Amarula Cream holds a special place in my liquor cabinet, and not just because of it’s glorious taste and sexy brown, South African bottle. Amarula’s history begins in 1989, when the drink created from the Marula tree, or elephant tree, was first marketed to the public. But my history with Amarula dates back to January 2008 when I was first introduced to the liqueur by my girlfriend Rachel (who I like to pretend is of royal South African decent), who discovered the drink while traveling in the elephant infested country.
She brought two bottles back from her home country trip and would not stop raving about the African “sundowner.” I say “sundowner” because apparently you’re supposed to drink a glass while watching the sun fall out of the African sky (although personally I’d drink it all day if I could). She poured me a glass—and two bottles later I was on the Internet looking to have a case shipped to the apartment. I had to settle for a couple bottles from the local Albertson’s but the damage was done.

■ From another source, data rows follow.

Section invariant.
Context {U : UnicodeCase} {T : TextTables} {R : RangeOrder} {N : NetText} {F : FloatText}.
Lemma in_bounds_id f : index_ok (wf_targets f) (wf_targetIndex f) -> wf_targets f <> [] -> in_bounds f = f.
Proof. intros [H1 H2] Hne. unfold in_bounds. specialize (H2 Hne). replace (wf_targetIndex f <? 0) with false by lia. by replace (len (wf_targets f) <=? wf_targetIndex f) with false by lia. Qed.
Lemma in_bounds_zero f targets : in_bounds (set_targets f targets 0) = set_targets f targets 0.
Proof. unfold in_bounds. cbn [wf_targetIndex wf_targets set_targets]. by destruct (_ || _). Qed.
Lemma ensureTargets_ok f network uri f' : flow_ok f -> ensureTargetsLocked f network uri = Ok f' ->
  wf_closed f' = wf_closed f /\ wf_conn f' = wf_conn f /\ wf_target f' = wf_target f /\ keeps_targets f f' /\ good_targets (wf_targets f') /\ index_ok (wf_targets f') (wf_targetIndex f') /\
  (wf_targets f' = [] \/ TrimSpace (wf_ServerAddr f') = [] \/ head (wf_targets f') = Some (TrimSpace (wf_ServerAddr f'))).
Proof.
  intros [H1 H2 H3 H4 H5]. unfold ensureTargetsLocked. set (server := TrimSpace (wf_ServerAddr f)) in *. case_bool_decide as Hs; cbn [negb].
  - case_bool_decide as Ht.
    + destruct (resolveSIPServerAddrs (wf_Resolver f) network uri) as [ts| | |]; [|done..]. intros [= <-]. rewrite in_bounds_zero. destruct (append_spec [] ts good_nil) as (Hg & _).
      cbn [wf_conn wf_target wf_targets wf_targetIndex wf_ServerAddr set_targets]. refine (conj eq_refl (conj eq_refl (conj eq_refl (conj (conj eq_refl _) (conj Hg (conj _ _)))))); [done| |by right; left].
      split; [done|]. unfold len. destruct (appendSIPTargets [] ts); [done|cbn; lia].
    + intros [= <-]. rewrite in_bounds_id by done. by split_and!.
  - destruct (wf_targets f) as [|t ts] eqn:Et.
    + intros [= <-]. rewrite in_bounds_zero. cbn [wf_conn wf_target wf_targets wf_targetIndex wf_ServerAddr set_targets]. fold server.
      refine (conj eq_refl (conj eq_refl (conj eq_refl (conj (conj eq_refl _) (conj _ (conj _ (or_intror (or_intror eq_refl)))))))); [by rewrite Et|split; [apply NoDup_singleton|by repeat constructor; [|apply TrimSpace_idem]]|split; [done|unfold len; cbn; lia]].
    + destruct H3 as [?|[?|H3]]; [done|done|]. cbn [head] in H3. injection H3 as Hh. rewrite bool_decide_true by done. intros [= <-].
      rewrite in_bounds_id by (rewrite Et; done). rewrite Et. split_and!; try done. right; right. cbn. by rewrite Hh.
Qed.
Lemma ensureConn_ok f env uri : flow_ok f ->
  let '(f', r) := ensureConnLocked f env uri in flow_ok f' /\ keeps_targets f f' /\ match r with Ok _ => wf_conn f' = true | Err _ => wf_conn f' = false | _ => True end.
Proof.
  intros Hf. pose proof Hf as [H1 H2 H3 H4 H5]. unfold ensureConnLocked. destruct (wf_closed f) eqn:Ho; [by split_and!; [|apply keeps_refl|apply H5]|].
  assert (Hsame : flow_ok f /\ keeps_targets f f /\ True) by (split_and!; [done|apply keeps_refl|done]).
  assert (Hnet : match sipNetworkForRequest (wf_Network f) uri with Err _ => False | _ => True end).
  { unfold sipNetworkForRequest. destruct (negb _); [done|]. by destruct (parseSIPURIEndpoint uri). }
  destruct (sipNetworkForRequest _ _) as [network| | |]; [|done|exact Hsame..]. clear Hnet. set (network' := if bool_decide _ && _ && _ then _ else _). cbv zeta.
  destruct (wf_conn f && bool_decide (wf_network f = network') && _) eqn:Hc. { split_and!; [done|apply keeps_refl|]. apply andb_prop in Hc as [Hc _]. by apply andb_prop in Hc as [-> _]. }
  destruct (ensureTargetsLocked f network' uri) as [g|e| |] eqn:E; [|split_and!; [done|apply keeps_refl|]|exact Hsame..].
  - destruct (ensureTargets_ok f network' uri g Hf E) as (E0 & E1 & E2 & Hk & Hg & Hi & Hs). destruct (wf_targets g !! Z.to_nat (wf_targetIndex g)) as [target|] eqn:Et.
    + assert (Hne : wf_targets g <> []) by by intros E'; rewrite E' in Et. assert (Hcur : current_target g = target) by (unfold current_target; by rewrite Et).
      destruct (wf_conn g && _ && _) eqn:Hreuse.
      { apply andb_prop in Hreuse as [Hreuse Ht]. apply andb_prop in Hreuse as [Hc' _]. apply bool_decide_eq_true in Ht. split_and!; [|done|done]. constructor; try done; [intros _; split; [done|congruence]|congruence]. }
      destruct (at_dial env); (split_and!; [|exact Hk|done]; constructor; try done; cbn; congruence).
    + assert (Hnil : wf_targets g = []) by (destruct (decide (wf_targets g = [])) as [|Hne]; [done|]; apply lookup_ge_None in Et; pose proof (in_range _ _ Hi Hne); lia).
      assert (Hconn : wf_conn g = false).
      { rewrite E1. destruct (wf_conn f); [|done]. destruct (H4 eq_refl) as [Hne _]. destruct Hk as [_ Hk]. destruct (Hk Hne) as [Hk' _]. congruence. }
      rewrite bool_decide_true by done. split_and!; [|exact Hk|done]. constructor; try done; congruence.
  - destruct (wf_conn f); [|done]. destruct (H4 eq_refl) as [Hne _]. unfold ensureTargetsLocked in E. rewrite (bool_decide_false (wf_targets f = [])) in E by done. by case_bool_decide.
Qed.
Lemma closed_after f g : flow_ok g -> keeps_targets f g -> flow_ok (closeConnLocked g) /\ keeps_targets f (closeConnLocked g).
Proof. intros Hg Hk. destruct (closed_ok g Hg) as [H1 H2]. split; [done|by eapply keeps_trans]. Qed.
Lemma send_attempt_ok f ctx env msg : flow_ok f ->
  let '(f', r) := send_attempt f ctx env msg in (flow_ok f' /\ keeps_targets f f') /\ match r with inr _ => wf_conn f' = true | inl (Answered _ _) => False | inl (Missed _) => wf_conn f' = false | _ => True end.
Proof.
  intros Hf. unfold send_attempt. pose proof (ensureConn_ok f env (sq_URI msg) Hf) as H. destruct (ensureConnLocked f env (sq_URI msg)) as [g r]. destruct H as (Hg & Hk & Hc). pose proof (closed_after f g Hg Hk) as Hclosed.
  unfold missed. destruct r as [network|e| |]; [|by split; [|destruct (ctx_Err _ _)]|done..]. destruct (at_SetDeadline env); [by split; [|destruct (bool_decide _)]|]. cbv zeta.
  destruct (buildSIPRequestWire _ _ _ _); [|done..]. by destruct (at_write env 0%nat); [split; [|destruct (ctx_Err _ _)]|].
Qed.
Lemma try_target_ok fuel f ctx env msg onProvisional : flow_ok f ->
  let '(f', r) := try_target fuel f ctx env msg onProvisional in flow_ok f' /\ keeps_targets f f' /\ match r with Answered _ _ => wf_conn f' = true | Missed _ => wf_conn f' = false | _ => True end.
Proof.
  intros Hf. unfold try_target. pose proof (send_attempt_ok f ctx env msg Hf) as H. destruct (send_attempt f ctx env msg) as [g [r|[network sent]]]; destruct H as ((Hg & Hk) & Hc); [split_and!; try done; by destruct r|].
  destruct (if isSIPStreamNetwork network then _ else _) as [[resp|e| |] ended]; [done| |done..]. destruct (closed_after f g Hg Hk). split_and!; [done|done|]. unfold missed. by destruct (ctx_Err _ _).
Qed.
(** The next target in the ring. *)
Definition next_index (targets : list bytes) (i : Z) : Z := (i + 1) mod len targets.
Lemma advance_ok f f' : flow_ok f -> wf_conn f = false -> advanceTargetLocked f = (f', true) ->
  flow_ok f' /\ wf_conn f' = false /\ wf_ServerAddr f' = wf_ServerAddr f /\ wf_targets f' = wf_targets f /\ wf_targetIndex f' = next_index (wf_targets f) (wf_targetIndex f) /\ 1 < len (wf_targets f).
Proof.
  intros [H1 H2 H3 H4 H5] Hc. unfold advanceTargetLocked. destruct (Z.leb_spec (len (wf_targets f)) 1) as [Hl|Hl]; [done|]. intros [= <-]. pose proof (Z.mod_pos_bound (wf_targetIndex f + 1) (len (wf_targets f)) ltac:(lia)).
  split_and!; [constructor; cbn; [done|split; [lia|intros _; lia]|done|by rewrite Hc|done]|done..].
Qed.
(** A retry of either kind goes to the next target, on a closed connection, and counts. *)
Definition goes_on (f f' : WireSIPFlow) (attempts attempts' : Z) : Prop :=
  flow_ok f' /\ wf_conn f' = false /\ wf_ServerAddr f' = wf_ServerAddr f /\ wf_targets f' = wf_targets f /\ wf_targetIndex f' = next_index (wf_targets f) (wf_targetIndex f) /\
  attempts' = attempts + 1 /\ attempts' < len (wf_targets f) /\ 1 < len (wf_targets f).
Lemma count_targets f : 1 < len (wf_targets f) -> targetCountLocked f = len (wf_targets f).
Proof. unfold targetCountLocked. case_bool_decide as H; [rewrite H; by cbn|done]. Qed.
Lemma shouldRetry_ok f attempts e : flow_ok f -> wf_conn f = false -> 0 <= attempts ->
  let '(f', attempts', retry) := shouldRetry f attempts e in
  if retry then goes_on f f' attempts attempts'
  else f' = f /\ (is_final_timeout e = false -> isSIPRetryableTransportError e = true -> targetCountLocked f <= attempts + 1).
Proof.
  intros Hf Hc Ha. unfold shouldRetry. destruct (is_final_timeout e || negb (isSIPRetryableTransportError e)) eqn:He; [split; [done|intros H1 H2; by rewrite H1, H2 in He]|].
  destruct (Z.leb_spec (targetCountLocked f) (attempts + 1)) as [Hl|Hl]; [done|]. destruct (advanceTargetLocked f) as [g ok] eqn:E. destruct ok.
  - destruct (advance_ok f g Hf Hc E) as (H1 & H2 & H3 & H4 & H5 & H6). rewrite count_targets in Hl by done. by split_and!.
  - unfold advanceTargetLocked in E. destruct (Z.leb_spec (len (wf_targets f)) 1) as [Hl'|Hl']; [|done]. injection E as <-. split; [done|]. intros _ _. unfold targetCountLocked in *. by case_bool_decide; lia.
Qed.
Lemma shouldRetryResponse_ok f done retryStatus attempts resp : flow_ok f -> 0 <= attempts ->
  let '(f', attempts', retry) := shouldRetryResponse f done retryStatus attempts resp in
  if retry then goes_on f f' attempts attempts'
  else (wf_targets f' = wf_targets f /\ flow_ok f') /\ (done = false -> retryStatus (sr_StatusCode resp) = true -> targetCountLocked f <= attempts + 1).
Proof.
  intros Hf Ha. unfold shouldRetryResponse. destruct (done || negb (retryStatus (sr_StatusCode resp))) eqn:He; [split; [done|intros H1 H2; by rewrite H1, H2 in He]|].
  destruct (Z.leb_spec (targetCountLocked f) (attempts + 1)) as [Hl|Hl]; [done|]. destruct (closed_ok f Hf) as [Hf' _]. destruct (advanceTargetLocked (closeConnLocked f)) as [g ok] eqn:E. destruct ok.
  - destruct (advance_ok _ g Hf' eq_refl E) as (H1 & H2 & H3 & H4 & H5 & H6). cbn [closeConnLocked set_conn wf_targets wf_ServerAddr wf_targetIndex] in *. rewrite count_targets in Hl by done. by split_and!.
  - unfold advanceTargetLocked in E. destruct (Z.leb_spec (len (wf_targets (closeConnLocked f))) 1) as [Hl'|Hl']; [|done]. injection E as <-. split; [done|]. intros _ _.
    cbn [closeConnLocked set_conn wf_targets] in Hl'. unfold targetCountLocked in *. by case_bool_decide; lia.
Qed.
(** A redirect puts its targets behind the current one, and goes to one of them. *)
Lemma shouldRedirect_ok f done method redirects resp : flow_ok f -> wf_conn f = true ->
  match shouldRedirectResponse f done method redirects resp with
  | Ok (f', redirects', true) => flow_ok f' /\ wf_conn f' = false /\ wf_ServerAddr f' = wf_ServerAddr f /\ redirects' = redirects + 1 /\ redirects < maxSIPRedirectTargets /\
      (len (wf_targets f) <= len (wf_targets f')) /\ wf_targets f' <> []
  | Ok (f', redirects', false) => f' = f /\ redirects' = redirects
  | _ => True
  end.
Proof.
  intros Hf Hc. unfold shouldRedirectResponse. destruct (done || _ || _ || _) eqn:Hno; [done|]. apply orb_false_elim in Hno as [Hno _]. apply orb_false_elim in Hno as [Hno _]. apply orb_false_elim in Hno as [_ Hno].
  unfold redirectToResponseTargetsLocked. destruct (sipRedirectTargets (sr_Headers resp)) as [redirect| | |]; [|done..].
  destruct (sipTargetsWithRedirects (wf_targets f) (wf_targetIndex f) redirect) as [[out next] ok] eqn:E. destruct ok; [|done]. destruct Hf as [H1 [H2 H2'] H3 H4 H5]. destruct (H4 Hc) as [Hne _].
  destruct (with_redirects_spec _ _ _ _ _ H1 H2 H2' E) as (G1 & G2 & G3 & G4 & _). destruct (G3 Hne) as [[rest Eo] _]. cbn [closeConnLocked set_conn set_targets wf_targets wf_conn wf_ServerAddr].
  assert (Hlen : len (wf_targets f) <= len out).
  { unfold len. apply inj_le. apply submseteq_length, NoDup_submseteq; [by destruct H1|]. intros x Hx. rewrite Forall_forall in G4. by apply G4. }
  assert (Hout : out <> []) by (intros ->; unfold len in G2; cbn in G2; lia). split_and!; try done; [|lia]. constructor; cbn [wf_targets wf_targetIndex wf_ServerAddr wf_conn]; [done|exact (conj (proj1 G2) (fun _ => proj2 G2))| |done|done].
  destruct H3 as [?|[?|H3]]; [done|by right; left|]. right; right. rewrite Eo. by destruct (wf_targets f).
Qed.
End invariant.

I now consider Amarula my liqueur of choice. And I’m not the only one. In fact, Amarula is the second largest seller in the cream liqueur category right behind Bailey’s Irish Cream. I’d say the two cream liqueurs are similar in taste, but Amarula has a sweeter, more enjoyable taste. For the record, the reason they call the Marula tree the elephant tree is because elephants like to pick the fruit and eat it—usually resulting in a bunch of drunk elephants stumbling around crushing American tourists on safaris. And any tree that’s getting elephants drunk is good enough for me. If it had better distribution and increased marketing efforts here in the United States, I’d even say it would do better than Bailey’s. So if you find yourself a fan of Bailey’s or Kahlúa, do yourself a favor and pick up a bottle of Amarula. And tell them my South African girlfriend sent you—maybe they’ll give me a discount or something.